The long buildup to the release of the Moto 360 may turn out to be an anticlimax.
The smartwatch has been highly anticipated since it was first teased in March -- and then again, at the Google I/O show in June -- because of its unique circular design. (Most other smartwatches to date have been square or rectangular.) But now, as its promised "summer" release deadline approaches, the Moto 360 is losing its mysterious allure -- even as some heavyweight competitors appear poised to ape its rounded design.
The trouble started on August 17, when retailer Best Buy mistakenly leaked the 360's product page on its website -- apparently revealing the smartwatch's price and full specs.
Now, the 360 looks to be getting two more high-profile circular competitors running the same Android Wear operating system: one from LG and one from Samsung. Indeed, both companies appear to already be one-upping the respective original Android Wear smartwatches (the LG G Watch and the Samsung Gear Live) they released just a few weeks ago to a mostly tepid response. And while Motorola has already scheduled a September 4 media invite to reveal more about the watch (and maybe some new phones, too), the Korean manufacturers have press conferences scheduled at the IFA tech show in Berlin, Germany one day earlier. (CNET will have in-depth coverage of both, along with everything else at IFA.)
So, with the clock ticking, it's a good time to recap what we do -- and don't -- know about the Moto 360 so far.
Another Android Wear watch
Square or round, all Android Wear smartwatches will largely have the same look and feel from a software and interface perspective, since Google isn't allowing the different "skins" you see among various Android phone manufacturers. So, like other Android Wear watches -- current and rumored -- the Moto 360 will be a wrist-based tether to your Android smartphone, offering Google Now voice commands for sending texts, getting directions, and music playback. With the smartwatch you'll also be able to receive and dismiss notifications, accept or decline calls, and dictate notes and reminders.
It also means the Moto 360 will work with Android 4.3 or later phones, but not with iPhones.
Rumored specs and pricing
Of course, just because the 360 uses the same OS, it doesn't mean it's a clone of those earlier (and somewhat underwhelming) Android Wear watches. In addition to its design, the 360 promises to offer some features not found in the earlier LG and Samsung models.
While the Best Buy leaks haven't been confirmed (Motorola declined to comment), both the pricing -- $250 in the US -- and the specs seemed to fall in the "more believable than not" category. Among the highlights: the 360 will reportedly boast a 1.5-inch backlit Gorilla Glass 3 LCD touchscreen with a 320x290 resolution and 205 pixels per inch, an optical heart rate monitor, a pedometer, Bluetooth 4.0 wireless, and a lithium ion battery.
Motorola had already confirmed that the 360 was waterproof to some degree, and the leak indicates it can go down about 3.3 feet (1 meter) for 30 minutes -- in other words, it should be OK to wear in the shower.
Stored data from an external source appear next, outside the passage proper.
Lemma only_mantri_guesses_witness :
  round demo_room = Some demo_round /\
  round_wf demo_room demo_round /\
  exists mantri_id chor_id,
    PyDict.get mantri_id (roles demo_round) = Some Mantri /\
    PyDict.get chor_id (roles demo_round) = Some Chor /\
    (forall caller g, caller <> mantri_id ->
       guess_in demo_room caller g = (NotMantri, demo_room)) /\
    (forall g correct room',
       guess_in demo_room mantri_id g = (Ok correct, room') ->
       (correct = true <-> g = chor_id)).
Proof.
  split; [reflexivity|]. split; [exact demo_round_wf|].
  exact (only_mantri_guesses demo_room demo_round eq_refl demo_round_wf).
Defined.

(** ** Reading after a guess *)

(** X13: a guess changes no answer of [list_players] and of [my_role].
    On a reachable registry, whatever the guess and whether it succeeds or
    fails, both accessors answer afterwards as they did before, for every
    room and every player. *)
Theorem readers_unaffected_by_guess (rooms : Registry) (rid m g : string) :
  reachable_registry rooms ->
  let rooms' := snd (guess_chor rooms rid m g) in
  forall rid' pid,
    list_players rooms' rid' = list_players rooms rid' /\
    my_role rooms' rid' pid = my_role rooms rid' pid.
Proof.
  intros Hreach rooms' rid' pid. subst rooms'. unfold guess_chor.
  destruct (PyDict.get rid rooms) as [room|] eqn:Hget; [|now split].
  destruct (reachable_ok room (registry_rooms_reachable rooms Hreach rid room Hget))
    as [Hk _].
  pose proof (guess_in_frame room m g Hk) as Hframe.
  destruct (guess_in room m g) as [resp room']. cbn [snd] in *.
  destruct Hframe as (Hp & Hroles & _).
  unfold list_players, my_role.
  destruct (string_dec rid' rid) as [->|Hne].
  - rewrite get_set_same, Hget, Hp. split; [reflexivity|].
    destruct (round room') as [rnd'|], (round room) as [rnd|]; simpl in Hroles;
      try discriminate; [|reflexivity].
    injection Hroles as ->. reflexivity.
  - rewrite get_set_other by exact Hne. now split.
Qed.

Lemma readers_unaffected_by_guess_witness :
  reachable_registry demo_rooms /\
  list_players (snd (guess_chor demo_rooms "r1" "p3" "p1")) "r1" =
    list_players demo_rooms "r1" /\
  my_role (snd (guess_chor demo_rooms "r1" "p3" "p1")) "r1" "p3" =
    my_role demo_rooms "r1" "p3".
Proof.
  split; [exact demo_rooms_reachable|].
  exact (readers_unaffected_by_guess demo_rooms "r1" "p3" "p1" demo_rooms_reachable
           "r1" "p3").
Defined.

(** ** Results and leaderboard of reachable rooms *)

(** The loops of [result] and of [leaderboard] read the same scores. *)
Lemma result_loop_entries ps rnd sc :
  incl (ids ps) (PyDict.keys sc) ->
  exists entries,
    result_loop ps rnd sc = Some entries /\
    Forall2 (fun pl e => res_name e = name pl /\
                         res_role e = PyDict.get (id pl) (roles rnd) /\
                         PyDict.get (id pl) sc = Some (totalScore e)) ps entries /\
    board_loop ps sc = Some (map board_of_result entries).
Proof.
  induction ps as [|pl rest IH]; intros Hincl; simpl.
  - exists []. repeat split; constructor.
  - assert (Hp : In (id pl) (PyDict.keys sc)) by (apply Hincl; now left).
    destruct (in_get_some _ _ Hp) as [s Hs]. rewrite Hs.
    destruct IH as (entries & -> & Hall & ->).
    { intros k Hk. apply Hincl. now right. }
    eexists. split; [reflexivity|]. split; [|reflexivity].
    constructor; [|exact Hall]. simpl. auto.
Qed.

(** X14: on a reachable registry the two score views never raise and agree.
    For a known room [leaderboard] answers with as many entries as there
    are players; once the round is dealt [result] answers with one entry
    per player in roster order, carrying the player's name, role and
    cumulative score; and the leaderboard is a rearrangement of the names
    and totals of the result. *)
Theorem result_and_leaderboard_agree (rooms : Registry) (rid : string) (room : Room) :
  reachable_registry rooms ->
  PyDict.get rid rooms = Some room ->
  exists board,
    leaderboard rooms rid = Ok board /\
    List.length board = List.length (players room) /\
    forall rnd, round room = Some rnd ->
      exists entries,
        result rooms rid = Ok entries /\
        Forall2 (fun pl e => res_name e = name pl /\
                             res_role e = PyDict.get (id pl) (roles rnd) /\
                             PyDict.get (id pl) (scores room) = Some (totalScore e))
                (players room) entries /\
        Permutation (map board_of_result entries) board.
Proof.
  intros Hreach Hget.
  destruct (reachable_ok room (registry_rooms_reachable rooms Hreach rid room Hget))
    as [[Hincl _] _].
  destruct (board_loop_entries (players room) (scores room) Hincl) as (raw & Hraw & Hall).
  exists (sort_reverse score raw). split; [|split].
  - unfold leaderboard. now rewrite Hget, Hraw.
  - rewrite <- (Permutation_length (sort_reverse_perm score raw)).
    symmetry. eapply Forall2_length; eauto.
  - intros rnd Hr.
    destruct (result_loop_entries (players room) rnd (scores room) Hincl)
      as (entries & Hres & Hent & Hboard).
    exists entries. split; [|split].
    + unfold result. now rewrite Hget, Hr, Hres.
    + exact Hent.
    + rewrite Hraw in Hboard. injection Hboard as ->. apply sort_reverse_perm.
Qed.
A subsequent (also unconfirmed) leak seemed to point to wireless charging as well.
Hands-on with the Moto 360
When we saw the 360 at I/O, the round design set the Moto apart from the other two initial Android Wear watches, the LG G Watch and the Samsung Gear Live. The round design is meant to appeal to both genders while ditching the sharp corners that can dig into your wrist. Promises aside, the shape is an improvement over the square designs that we normally see and it makes the Moto 360 look like a regular fashion watch from a distance.
And how does it look in person? Very nice, but probably bigger than you'd expect. The round face feels about as large around as a silver dollar, and the steel casing is about as thick as a Pebble Steel. Svelte this is not. A single button on the side of the Moto 360 turns the display on and off
And yes, for whatever reason, the 360's face is not a complete circle. The flat black band you see at the bottom of the face is permanent, not something that's temporarily on the screen.
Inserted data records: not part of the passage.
(** X11: the resource group name of a stack that is built is
    repo-platform-major-archHostGroup, where major is the version up to its
    first dot: a version without a dot enters whole, and what follows the
    first dot never shows in the name, so two versions with the same text
    before the first dot give the same name. *)
Theorem resource_group_name_uses_major (readFileSync : string -> string) (now : Z)
    (props : ASGRunnerStackProps) (st : ASGRunnerStack) :
  constructor readFileSync now props = inr st ->
  (~ In "."%char (list_ascii_of_string (version (type props))) ->
   resourceGroupName st
   = repo (type props) ++ "-" ++ platform (type props) ++ "-" ++ version (type props)
       ++ "-" ++ arch (type props) ++ "HostGroup")
  /\ (forall major rest,
        version (type props) = major ++ "." ++ rest ->
        ~ In "."%char (list_ascii_of_string major) ->
        resourceGroupName st
        = repo (type props) ++ "-" ++ platform (type props) ++ "-" ++ major
            ++ "-" ++ arch (type props) ++ "HostGroup").
Proof.
  intros Hst.
  destruct (constructor_inr_parts _ _ _ _ Hst) as (Hn & _).
  rewrite Hn. split.
  - intros Hv. rewrite (split_head_without_sep _ _ Hv). reflexivity.
  - intros major rest Hv Hm. rewrite Hv.
    change (major ++ "." ++ rest) with (major ++ String "."%char rest).
    rewrite (split_head_at_first_sep _ _ _ Hm). reflexivity.
Qed.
A leather band attaches cleanly to the body and buckles up like a standard watchband; it's comfy and even supple.
The back of the Moto 360 is mysteriously devoid of standard connectors or charge ports, which bolsters that wireless charging rumor.
Within a few days, the remaining questions about the Moto 360 should be answered. But those answers will be coming concurrently with the announcement of competing round-faced Android Wear watches from LG and Samsung. (Of course, when those newly announced products will be available is anyone's guess.)
Whether the 360's reign as the "only" circular Android Wear smartwatch is over before it starts has yet to be seen. But one thing's for sure: the smartwatch race is about to get even more competitive.
Editors' note: This story has been updated extensively since its original publication, with additional information on the Moto 360 and its competitors. Josh Goldman and John P. Falcone contributed to this story.